Plaignant
Pierre Viau
Mis en cause
Pierre Bourgault, journaliste, et Le
Journal de Montréal (Paule Beaugrand-Champagne, rédactrice en chef)
Résumé de la plainte
Pierre Viau reproche au journaliste
Pierre Bourgault d’avoir écrit que s’il avait été à la place de M. Bernard
Landry, il aurait frappé Mme Christiane Charette. La plainte concerne une
chronique parue dans l’édition du samedi 3 mars 2001 du Journal de Montréal
et intitulée » Une faute grave » où paraissait un commentaire sur une
interview télévisée que le futur Premier ministre du Québec, Bernard Landry,
avait accordée à Mme Christiane Charette.
Griefs du plaignant
Pierre Viau porte plainte contre le
Journal de Montréal et contre le journaliste Pierre Bourgault.

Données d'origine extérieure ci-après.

(* ===== verification/ContractProps.v ===== *)
(** * Contract packages: theorems

    When loading a package ends, what the catalog holds, and what installing a
    package into its own directory does to it. *)

From S2P Require Import Prelude Hex Text Uint UintFacts Hash Address Bincode Core Crypto Path.
From S2P Require Import Rpc Contracts.
#[local] Open Scope Z_scope.

Section Spec.
Context {SC : Sha3Crate} {CC : ContractCrates}.

(** ** The chain of sources *)

(** The file a manifest sends [load_contract_file] to. *)
Definition next_source (f : Fs) (path : bytes) : option bytes :=
  if is_yaml (file_ext path) then
    match read_manifest f path with
    | Ok man => match mf_wat man, mf_source man with
                | None, Some rel => Some (Path.join (parent_or_dot path) rel)
                | _, _ => None
                end
    | Err _ => None
    end
  else None.
(** The file after [n] of them. *)
Fixpoint source_after (f : Fs) (n : nat) (path : bytes) : option bytes :=
  match n with
  | O => Some path
  | S n => next_source f path ≫= source_after f n
  end.

Lemma load_step f path :
  match next_source f path with
  | Some src => exists man, forall fuel,
      load_contract_file (S fuel) f path =
      r ← load_contract_file fuel f src; Some (let? c := r in package path man (cc_wasm c) src)
  | None => exists r, forall fuel, load_contract_file (S fuel) f path = Some r
  end.
Proof.
  unfold next_source. cbn [load_contract_file]. destruct (is_yaml (file_ext path)).
  - unfold load_yaml. destruct (read_manifest f path) as [man|e]; [| by eexists].
    destruct (mf_wat man), (mf_source man); by eexists.
  - destruct (bool_decide _); [by eexists |]. destruct (bool_decide _); by eexists.
Qed.

Lemma load_fuel fuel f path : load_contract_file fuel f path = None <-> is_Some (source_after f fuel path).
Proof.
  revert path; induction fuel as [|fuel IH]; intros path; [cbn; by split; [eexists |] |].
  pose proof (load_step f path) as H. cbn [source_after].
  destruct (next_source f path) as [src|].
  - destruct H as (man & ->). cbn [mbind option_bind]. rewrite <- IH.
    by destruct (load_contract_file fuel f src).
  - destruct H as (r & ->). split; [done | by intros []].
Qed.

Lemma load_more fuel fuel' f path r :
  (fuel <= fuel')%nat -> load_contract_file fuel f path = Some r -> load_contract_file fuel' f path = Some r.
Proof.
  intros Hle; revert fuel' Hle path r; induction fuel as [|fuel IH]; intros fuel' Hle path r; [done |].
  destruct fuel' as [|fuel']; [lia |]. pose proof (load_step f path) as H.
  destruct (next_source f path) as [src|]; [| by destruct H as (r1 & E); rewrite !E].
  destruct H as (man & E). rewrite !E. destruct (load_contract_file fuel f src) as [r1|] eqn:E1; [| done].
  by rewrite (IH fuel' ltac:(lia) src r1 E1).
Qed.

(** C28: [load_contract_file] returns exactly when following the sources from the
    file comes to an end: it needs one step of fuel per file on the way, more fuel
    never changes the answer, and a manifest that names itself as its source is
    never loaded, however long one waits. *)
Theorem contract_load_terminates f path :
  (forall fuel, is_Some (load_contract_file fuel f path) <-> source_after f fuel path = None) /\
  (forall fuel fuel' r, (fuel <= fuel')%nat ->
     load_contract_file fuel f path = Some r -> load_contract_file fuel' f path = Some r) /\
  (next_source f path = Some path -> forall fuel, load_contract_file fuel f path = None).
Proof.
  split_and!.
  - intros fuel. rewrite <- not_eq_None_Some, load_fuel, eq_None_not_Some. done.
  - intros fuel fuel' r. apply load_more.
  - intros Hself fuel. apply load_fuel. induction fuel as [|fuel IH]; [by eexists |].
    cbn [source_after]. by rewrite Hself.
Qed.

(** ** The catalog *)

(** What the scan is for, from the names alone: an entry of [dir] with one of the
    four extensions (in any case), and for a raw source no manifest of the same
    stem lies beside it. *)
Definition package_file (f : Fs) (dir name : bytes) : Prop :=
  let path := Path.join dir name in
  let ext := to_ascii_lowercase (default [] (Path.extension path ≫= Path.to_str)) in
  let stem := default [] (Path.file_stem path ≫= Path.to_str) in
  (ext = str "yaml" \/ ext = str "yml" \/ ext = str "wat" \/ ext = str "wasm") /\
  (ext = str "wat" \/ ext = str "wasm" ->
   Fs.exists_ f (Path.join dir (stem ++ str ".yaml")) = false /\
   Fs.exists_ f (Path.join dir (stem ++ str ".yml")) = false).
(** The package files of the directories that can be read. *)
Definition listed (f : Fs) (dirs : list bytes) (path : bytes) : Prop :=
  exists dir names name,
    dir ∈ dirs /\ Fs.read_dir f dir = Some names /\ name ∈ names /\
    package_file f dir name /\ path = Path.join dir name.
(** Loading [path] ends with the package [c]. *)
Definition loads (f : Fs) (path : bytes) (c : CompiledContract) : Prop :=
  exists fuel, load_contract_file fuel f path = Some (Ok c).
Definition packaged (f : Fs) (dirs : list bytes) (c : CompiledContract) : Prop :=
  exists path, listed f dirs path /\ loads f path c.

Lemma scanned_spec f dir name : scanned f dir (Path.join dir name) = true <-> package_file f dir name.
Proof.
  unfold scanned, package_file, is_yaml, is_source, file_ext, stem_or.
  set (ext := to_ascii_lowercase _).
  set (stem := default [] (Path.file_stem (Path.join dir name) ≫= Path.to_str)).
  rewrite andb_true_iff, orb_true_iff, negb_true_iff, andb_false_iff, orb_false_iff.
  rewrite !bool_decide_eq_true, bool_decide_eq_false, !elem_of_cons, !elem_of_nil.
  clearbody ext stem. destruct (decide (ext = str "wat")), (decide (ext = str "wasm")); tauto.
Qed.

Lemma loads_at fuel f path r c :
  load_contract_file fuel f path = Some r -> loads f path c -> r = Ok c.
Proof.
  intros H [fuel' H']. destruct (Nat.le_ge_cases fuel fuel') as [Hle|Hle].
  - eapply load_more in H; [| exact Hle]. congruence.
  - eapply load_more in H'; [| exact Hle]. congruence.
Qed.

Lemma load_code_hash fuel f path c :
  load_contract_file fuel f path = Some (Ok c) -> cc_code_hash c = keccak256 (cc_wasm c).
Proof.
  destruct fuel as [|fuel]; [done |]. cbn [load_contract_file]. destruct (is_yaml (file_ext path)).
  - assert (forall man wasm src, package path man wasm src = Ok c -> cc_code_hash c = keccak256 (cc_wasm c)) as Hp.
    { intros man wasm src. unfold package. destruct wasm; [done |]. by intros [= <-]. }
    unfold load_yaml. destruct (read_manifest f path) as [man|e]; [| done].
    destruct (mf_wat man) as [inline|].
    + destruct (wat_parse inline) as [wasm|]; [| done]. simpl. intros [= H]. by eapply Hp.
    + destruct (mf_source man) as [rel|]; [| done].
      destruct (load_contract_file fuel f _) as [[c'|e]|]; try done. simpl. intros [= H]. by eapply Hp.
  - destruct (bool_decide _); [| destruct (bool_decide _); [| done]].
    + unfold compile_wat_file. destruct (map_err _ _) as [text|]; [| done]. simpl.
      destruct (wat_parse text); [| done]. by intros [= <-].
    + unfold load_wasm_file. destruct (map_err _ _) as [[|]|]; try done. simpl. by intros [= <-].
Qed.

(** One fold of the scan, over the entries of a directory or over the directories. *)
Lemma fold_option {A B} (step : B -> A -> option B) (P : B -> Prop) (l : list A) (b b' : B) :
  (forall x b b', x ∈ l -> P b -> step b x = Some b' -> P b') -> P b ->
  foldl (fun acc x => b ← acc; step b x) (Some b) l = Some b' -> P b'.
Proof.
  revert b; induction l as [|x l IH]; intros b Hstep Hb; simpl; [by intros [= <-] |].
  destruct (step b x) as [b1|] eqn:E.
  - apply IH; [intros y c c' Hy; apply Hstep; by right |]. eapply Hstep; [by left | exact Hb | exact E].
  - intros H. exfalso. revert H. clear. induction l; simpl; auto; done.
Qed.

(** A fact one element establishes and none destroys. *)
Lemma fold_option_hit {A B} (step : B -> A -> option B) (Q : B -> Prop) (x : A) (l : list A) (b b' : B) :
  x ∈ l -> (forall b b1, step b x = Some b1 -> Q b1) ->
  (forall y b b1, Q b -> step b y = Some b1 -> Q b1) ->
  foldl (fun acc x => b ← acc; step b x) (Some b) l = Some b' -> Q b'.
Proof.
  intros Hx Hhit Hkeep. apply list_elem_of_split in Hx as (l1 & l2 & ->). rewrite foldl_app. cbn [foldl].
  destruct (foldl _ (Some b) l1) as [b1|]; cbn [mbind option_bind].
  - destruct (step b1 x) as [b2|] eqn:E.
    + apply fold_option; [| by eapply Hhit]. intros y c c' _. apply Hkeep.
    + intros H. exfalso. revert H. clear. induction l2; simpl; auto; done.
  - intros H. exfalso. revert H. clear. induction l2; simpl; auto; done.
Qed.

Lemma fold_option_None {A B} (step : B -> A -> option B) (l : list A) :
  foldl (fun acc x => b ← acc; step b x) None l = None.
Proof. induction l; done. Qed.

(** A fold that ends did so at every element, and goes the same way with steps that agree. *)
Lemma fold_option_steps {A B} (step step' : B -> A -> option B) (l : list A) (b b' : B) :
  (forall x b b1, x ∈ l -> step b x = Some b1 -> step' b x = Some b1) ->
  foldl (fun acc x => b ← acc; step b x) (Some b) l = Some b' ->
  foldl (fun acc x => b ← acc; step' b x) (Some b) l = Some b'.
Proof.
  revert b; induction l as [|x l IH]; intros b Hst; [done |]. simpl.
  destruct (step b x) as [b1|] eqn:E; [| by rewrite fold_option_None].
  rewrite (Hst x b b1) by (done || by left). apply IH. intros y c c1 Hy. apply Hst. by right.
Qed.

Lemma fold_option_ends {A B} (step : B -> A -> option B) (l : list A) (b : B) :
  (forall x b, x ∈ l -> is_Some (step b x)) ->
  is_Some (foldl (fun acc x => b ← acc; step b x) (Some b) l).
Proof.
  revert b; induction l as [|x l IH]; intros b H; [by eexists |]. simpl.
  destruct (H x b) as [b1 ->]; [by left |]. apply IH. intros y c Hy. apply H. by right.
Qed.

Lemma fold_option_each {A B} (step : B -> A -> option B) (l : list A) (b b' : B) x :
  x ∈ l -> foldl (fun acc x => b ← acc; step b x) (Some b) l = Some b' ->
  exists b1, is_Some (step b1 x).
Proof.
  revert b; induction l as [|y l IH]; intros b Hx; [by apply elem_of_nil in Hx |]. simpl.
  destruct (step b y) as [b1|] eqn:E; [| by rewrite fold_option_None].
  apply elem_of_cons in Hx as [->|Hx]; [exists b; eauto |]. by apply IH.
Qed.

Lemma scan_entry_inv fuel f dir out name out' :
  scan_entry fuel f dir out name = Some out' ->
  out' = out \/ exists c, package_file f dir name /\
    load_contract_file fuel f (Path.join dir name) = Some (Ok c) /\
    out' = <[cc_code_hash c := contract_meta c]> out.
Proof.
  unfold scan_entry. destruct (scanned f dir _) eqn:Es; [| intros [= <-]; by left].
  apply scanned_spec in Es.
  destruct (load_contract_file fuel f _) as [[c|e]|] eqn:El; try done; cbn; intros [= <-]; [| by left].
  right. by exists c.
Qed.

Lemma scan_entry_keeps fuel f dir out name out' h :
  is_Some (out !! h) -> scan_entry fuel f dir out name = Some out' -> is_Some (out' !! h).
Proof.
  intros Hh [-> | (c & _ & _ & ->)]%scan_entry_inv; [done |].
  destruct (decide (h = cc_code_hash c)) as [->|Hn]; [by rewrite lookup_insert_eq | by rewrite lookup_insert_ne].
Qed.
Lemma scan_dir_keeps fuel f dir out out' h :
  is_Some (out !! h) -> scan_dir fuel f out dir = Some out' -> is_Some (out' !! h).
Proof.
  intros Hh. unfold scan_dir. destruct (Fs.read_dir f dir) as [names|]; [| by intros [= <-]].
  apply (fold_option _ (fun out => is_Some (out !! h))); [| done].
  intros name b b' _. apply scan_entry_keeps.
Qed.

Tout en reconnaissant à M.
Bourgault le droit à son opinion et se défendant de vouloir censurer les propos
du journaliste, le plaignant indique que la liberté de presse entraîne des
responsabilités pour ceux qui pratiquent ce métier: un sens aigu du
respect d’une certaine morale publique dans une société libre et le respect des
plus hautes normes d’éthique du journalisme. Selon le plaignant, M. Bourgault a
manqué lamentablement à ces deux principes fondamentaux.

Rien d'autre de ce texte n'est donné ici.